On Thu, May 2, 2013 at 10:35 AM, Chris Ford christophertford@gmail.com wrote:
I feel that there is a middle ground between repetition, redundancy and complexity being pushed onto the end-user applications, and a single component that glues the whole system together.
To take Hannes’ example of routing, you don’t require an ESB to do name resolution, although it could serve that function. You could, for instance use DNS to map the names of services to IP addresses, which is an approach that works very
well for the internet and LANs. Plain DNS could just as easily allow the introduction of caches or load balancing as an ESB.
So while it seems reasonable that we have concerns that cross-cut individual registries, it doesn’t follow to me that we need a single component responsible for all those concerns. I could easily envisage a system where authorisation is
handled by an OAuth server, name resolution by a DNS server, a specific orchestration performed by a dedicated domain service etc.
In other words, the HIM doesn’t need to be a single application running on a single machine (or cluster). It could be a set of centralised services.
The two major challenges that a HIM will need to be resilient against in my opinion are:
To me, the foundation of OpenHIE is that we want to take the success of projects like RHEA in Rwanda and make it possible for new countries to benefit from earlier hard work. The marginal cost of bringing a new country online will drop,
and the cost of developing new features can be amortised across many different installations.
I don’t, however, think that we’ll ever overcome regional variation, and nor should we. There will always be unique requirements or systems to integrate with in every country. The more we build our system from composable subsystems with
well-understood interfaces, the more resilient, flexible and therefore valuable OpenHIE will be.
Cheers,
Chris
On 30 April 2013 12:28, Hannes Venter hannes@jembi.org wrote:
Hi Derek and Everyone,
I agree with all your above points regarding the idea that nodes should never go around the HIM.
I would just add another important advantage, in line with with abstraction and your second point:
- A central HIM means there only needs to be a central configuration point for the registries,
i.e. a node doesn’t need to know when we swap out a component for another one,
or if the IP changes, or we distribute the registry instance, or put a caching server in front of it, etc.
These are all standard “operations” issues that aren’t mitigated by using standards.
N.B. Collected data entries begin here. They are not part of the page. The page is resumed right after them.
Definition MIN_VALUE : Z := 0.
Definition MAX_VALUE : Z := 4294967295.
Definition MAX_NAME_LENGTH : nat := 20.
Definition FAMILY_NAME : string := "intkey".

(** [cbor.Loads] into a zero payload and into a nil map, [cbor.Dumps] of a map. *)
Class Cbor := {
  Loads_payload : bytes → IntkeyPayload * Res (option error);
  Loads_map : bytes → option (gmap string Z) * Res (option error);
  Dumps_map : gmap string Z → error + bytes }.

(** What the handler relies on: a map that was written is read back, writing a
    map yields some data. *)
Class CborLaws `{Cbor} : Prop := {
  Dumps_total m : ∃ d, Dumps_map m = inr d;
  Dumps_ne m d : Dumps_map m = inr d → d ≠ "";
  Loads_Dumps m d : Dumps_map m = inr d → Loads_map d = (Some m, Ret None) }.

(** [DecodeCBOR]: the deferred function recovers from a panic, but the value it
    returns is dropped, and the result of [DecodeCBOR] is then nil. *)
Definition DecodeCBOR {A} (loads : A * Res (option error)) : A * option error :=
  match loads with
  | (target, Ret err) => (target, err)
  | (target, _) => (target, None)
  end.

Section handler.
Context {C : Type} `{Connection C, ContextProtos, GoRuntime, Cbor}.

(** [collisionMap[name] = newValue], which panics on a nil map. *)
Definition map_assign (m : option (gmap string Z)) (k : string) (v : Z) :
    Go C (gmap string Z) :=
  match m with
  | Some m => mret (<[k := v]> m)
  | None => go_panic "assignment to entry in nil map"
  end.

(** The new value for the verb, or the error with which the transaction is
    refused. *)
Definition new_value (verb : string) (value : Z) (stored : option Z) : error + Z :=
  if decide (verb = "inc" ∨ verb = "dec") then
    match stored with
    | None => inl (invalidTransaction "Need existing value for inc/dec")
    | Some storedValue =>
        let newValue := if decide (verb = "inc") then wrap_i64 (storedValue + value)
                        else wrap_i64 (storedValue - value) in
        if newValue <? MIN_VALUE then
          inl (invalidTransaction "New Value must be >= %!(EXTRA int=0)")
        else if MAX_VALUE <? newValue then
          inl (invalidTransaction "New Value must be <= %!(EXTRA int=4294967295)")
        else inr newValue
    end
  else match stored with
       | Some _ => inl (invalidTransaction "Cannot set existing value")
       | None => inr value
       end.

Definition EncodeCBOR (value : gmap string Z) : error + bytes := Dumps_map value.

Definition make_address (self : IntkeyHandler) (name : string) : string :=
  let hashed_name := hexdigest name in
  namespace self +:+ slice_from (len hashed_name - 64) hashed_name.
(** Amalgamation between two customers with different addresses moves the
    source's whole savings into the destination's checking account and changes
    nothing else. *)
Theorem amalgamate_moves_savings d ctx c a b :
  let src := AmalgamateTransactionData_SourceCustomerId d in
  let dst := AmalgamateTransactionData_DestCustomerId d in
  vok ctx c → holds (vstate c) src a → holds (vstate c) dst b →
  make_address src ≠ make_address dst →
  (∀ id, id = src ∨ id = dst → readable (C:=C) (make_address id) = true ∧
                               writable (C:=C) (make_address id) = true) →
  is_u32 (Account_CheckingBalance b + Account_SavingsBalance a) →
  ∃ c' a' b', applyAmalgamate (Some d) ctx c = (Ret None, c') ∧
    holds (vstate c') src a' ∧ holds (vstate c') dst b' ∧
    (∀ id, make_address id ≠ make_address src → make_address id ≠ make_address dst →
       account_of (vstate c') id = account_of (vstate c) id) ∧
    Account_SavingsBalance a' = 0 ∧
    Account_CheckingBalance a' = Account_CheckingBalance a ∧
    Account_SavingsBalance b' = Account_SavingsBalance b ∧
    Account_CheckingBalance b' = Account_CheckingBalance b + Account_SavingsBalance a.
Proof.
  intros src dst Hc (Ha & Hida & Hna) (Hb & Hidb & Hnb) Hne Hperm Hu.
  destruct (Hperm src) as [Hrs Hws]; [auto|]. destruct (Hperm dst) as [Hrd Hwd]; [auto|].
  destruct (loadAccount_found src ctx c a Hc Hrs Ha) as (c1 & Hc1 & Hst1 & E1).
  rewrite <-Hst1 in Hb. destruct (loadAccount_found dst ctx c1 b Hc1 Hrd Hb)
    as (c2 & Hc2 & Hst2 & E2).
  unfold applyAmalgamate. fold src dst.
  rewrite (go_bind_Ret _ _ _ _ _ E1). cbv beta iota zeta.
  rewrite (go_bind_Ret _ _ _ _ _ E2). cbv beta iota zeta.
  match goal with |- context [saveAccount ?x ctx ≫= λ _, saveAccount ?y ctx ≫= _] =>
    set (a' := x); set (b' := y) end.
  destruct (save_two a' b' ctx c2 Hc2) as (c' & Hc' & E & Hall); [done..| | |].
  { simpl. by rewrite Hida. } { simpl. by rewrite Hidb. }
  exists c', a', b'. rewrite E. split; [done|]. simpl in Hall. rewrite Hida, Hidb in Hall.
  repeat split; simpl; try done.
  - rewrite Hall. rewrite decide_False by done. by rewrite decide_True.
  - rewrite Hall. by rewrite decide_True.
  - intros id Hi1 Hi2. rewrite Hall, !decide_False by done. congruence.
  - by apply wrap_u32_small.
Qed.

(** Savings transactions, at machine width: a deposit or withdrawal is
    refused exactly when it would make the balance negative (the smallest int32
    amount included), and otherwise the new balance is the exact sum as long as
    that fits in 32 bits. *)
Theorem new_savings_exact balance amount :
  is_u32 balance → is_i32 amount →
  match new_savings balance amount with
  | None => balance + amount < 0
  | Some new => 0 ≤ balance + amount ∧
                (balance + amount < 2^32 → new = balance + amount)
  end.
Proof.
  unfold is_u32, is_i32, new_savings. intros Hb Ha.
  destruct (Z.ltb_spec amount 0).
  - assert (Hw : wrap_u32 (wrap_i32 (- amount)) = - amount).
    { destruct (decide (amount = - 2^31)) as [->|]; [reflexivity|].
      rewrite wrap_i32_small by (unfold is_i32; lia).
      apply wrap_u32_small. unfold is_u32. lia. }
    rewrite Hw. destruct (Z.ltb_spec balance (- amount)); [lia|]. split; [lia|].
    intros _. rewrite wrap_u32_small; unfold is_u32; lia.
  - split; [lia|]. intros Hs. rewrite (wrap_u32_small amount) by (unfold is_u32; lia).
    apply wrap_u32_small. unfold is_u32. lia.
Qed.

(** A check for more than the balance is honoured and the balance wraps
    around: the account ends up with [2^32] minus what it is short of. *)
Theorem overdraft_wraps d ctx c a :
  let id := WriteCheckTransactionData_CustomerId d in
  let amount := WriteCheckTransactionData_Amount d in
  vok ctx c → holds (vstate c) id a →
  readable (C:=C) (make_address id) = true → writable (C:=C) (make_address id) = true →
  is_u32 (Account_CheckingBalance a) → is_u32 amount → Account_CheckingBalance a < amount →
  ∃ c' a', applyWriteCheck (Some d) ctx c = (Ret None, c') ∧ holds (vstate c') id a' ∧
    Account_CheckingBalance a' = 2^32 - (amount - Account_CheckingBalance a).
Proof.
  intros id amount Hc (Ha & Hida & Hna) Hrd Hwr Hu Hm Hlt.
  destruct (loadAccount_found id ctx c a Hc Hrd Ha) as (c1 & Hc1 & Hst1 & E1).
  unfold applyWriteCheck. fold id amount. rewrite (go_bind_Ret _ _ _ _ _ E1).
  cbv beta iota zeta.
  match goal with |- context [saveAccount ?x ctx ≫= _] => set (a' := x) end.
  destruct (save_one a' ctx c1 Hc1) as (e & c' & Hc' & E & Hall); [done| |].
  { simpl. by rewrite Hida. }
  exists c', a'. rewrite (go_bind_Ret _ _ _ _ _ E). split; [done|].
  simpl in Hall. rewrite Hida in Hall. repeat split; simpl; try done.
  - rewrite Hall. by rewrite decide_True.
  - unfold is_u32 in *. rewrite wrap_u32_neg; lia.
Qed.
(* ===== verification/Xo.v ===== *)
(** * The xo transaction family

    Models [examples/xo_go/src/sawtooth_xo]: the payload parser
    ([xo_payload.FromBytes]), the state wrapper with its address cache
    ([xo_state]) and the handler ([handler.Apply] with its validation and display
    helpers).  Code of [XoState] runs over the pair of the wrapper and the
    connection; indexing, slicing and [strings.Repeat] panic as in Go.  What the
    display helpers print is their result, a list of lines.  The handler is
    verified against [StateBacked]. *)

From S2P Require Import Prelude GoLib Sha512 Errors Protobuf Messaging Answering ProcContext Worker Validator.

Module xo.
Local Open Scope Z_scope.

(** ** xo_payload *)

Record XoPayload := {
  XoPayload_Name : string; XoPayload_Action : string; XoPayload_Space : Z }.

Definition FromBytes (payloadData : option bytes) : error + XoPayload :=
  match payloadData with
  | None => inl (invalidTransaction "Must contain payload")
  | Some payloadData =>
      match Split "," payloadData with
      | [p0; p1; p2] =>
          if decide (len p0 < 1)%nat then inl (invalidTransaction "Name is required")
          else if decide (len p1 < 1)%nat then inl (invalidTransaction "Action is required")
          else
            let space := if decide (p1 = "take") then
                           match Atoi p2 with
                           | None => inl (invalidTransaction
                                            ("Invalid Space: '" +:+ p2 +:+ "'"))
                           | Some space => inr space
                           end
                         else inr 0 in
            match space with
            | inl err => inl err
            | inr space =>
                if Contains p0 "|" then
                  inl (invalidTransaction ("Invalid Name (char '|' not allowed): '"
                                           +:+ p2 +:+ "'"))
                else inr {| XoPayload_Name := p0; XoPayload_Action := p1;
                            XoPayload_Space := space |}
            end
      | _ => inl (invalidTransaction "Payload is malformed")
      end
  end.
(* ===== verification/Noop.v ===== *)
(** * The noop transaction family

    Models [examples/noop_go/src/sawtooth_noop/handler]: a handler that accepts
    every transaction and touches no state. *)

From S2P Require Import Prelude GoLib Errors Protobuf Messaging ProcContext Worker.

Module noop.

Record NoopHandler := { namespace : string }.
Definition NewNoopHandler (namespace : string) : NoopHandler := {| namespace := namespace |}.

Definition FAMILY_NAME : string := "noop".

Definition Apply {C} (self : NoopHandler) (request : TpProcessRequest) (state : Context) :
    Go C (option error) := mret None.

(** The handler as registered with the processor. *)
Definition handler {C} (self : NoopHandler) : TransactionHandler C := {|
  FamilyName := FAMILY_NAME; FamilyVersions := ["1.0"]; Namespaces := [namespace self];
  Worker.Apply := Apply self |}.
End noop.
And the biggest advantage is that we’ll never place the “burden” of interoperability on the nodes themselves
(and of course it gives us flexibility; they don’t need to know that our new CR doesn’t actually support PIX or
that our TS lookups are actually all cached in-memory (just for e.g.)).
Cheers
Hannes
On Mon, Apr 29, 2013 at 6:31 PM, Derek Ritz (ecGroup) derek.ritz@ecgroupinc.com wrote:
Hi Mark et al.
I believe the premise of having an ESB (a HIM) is an architectural one. But it is a fundamental
architectural element that, if you’re going to make it work, will enforce some important patterns. One of these is: everyone talks to the HIM. You don’t do an end-run around the HIM and start independently touching the registries – you always submit your unit
of work to the HIM who executes it on your behalf against assets “above the HIM”. Absent that rigour, we really don’t have a way to do two important things:
Centralize shared services (security, authentication, audit, etc.)
Mitigate the rampant proliferation of many-to-many communications channels (the dreaded permutations and combinations problem).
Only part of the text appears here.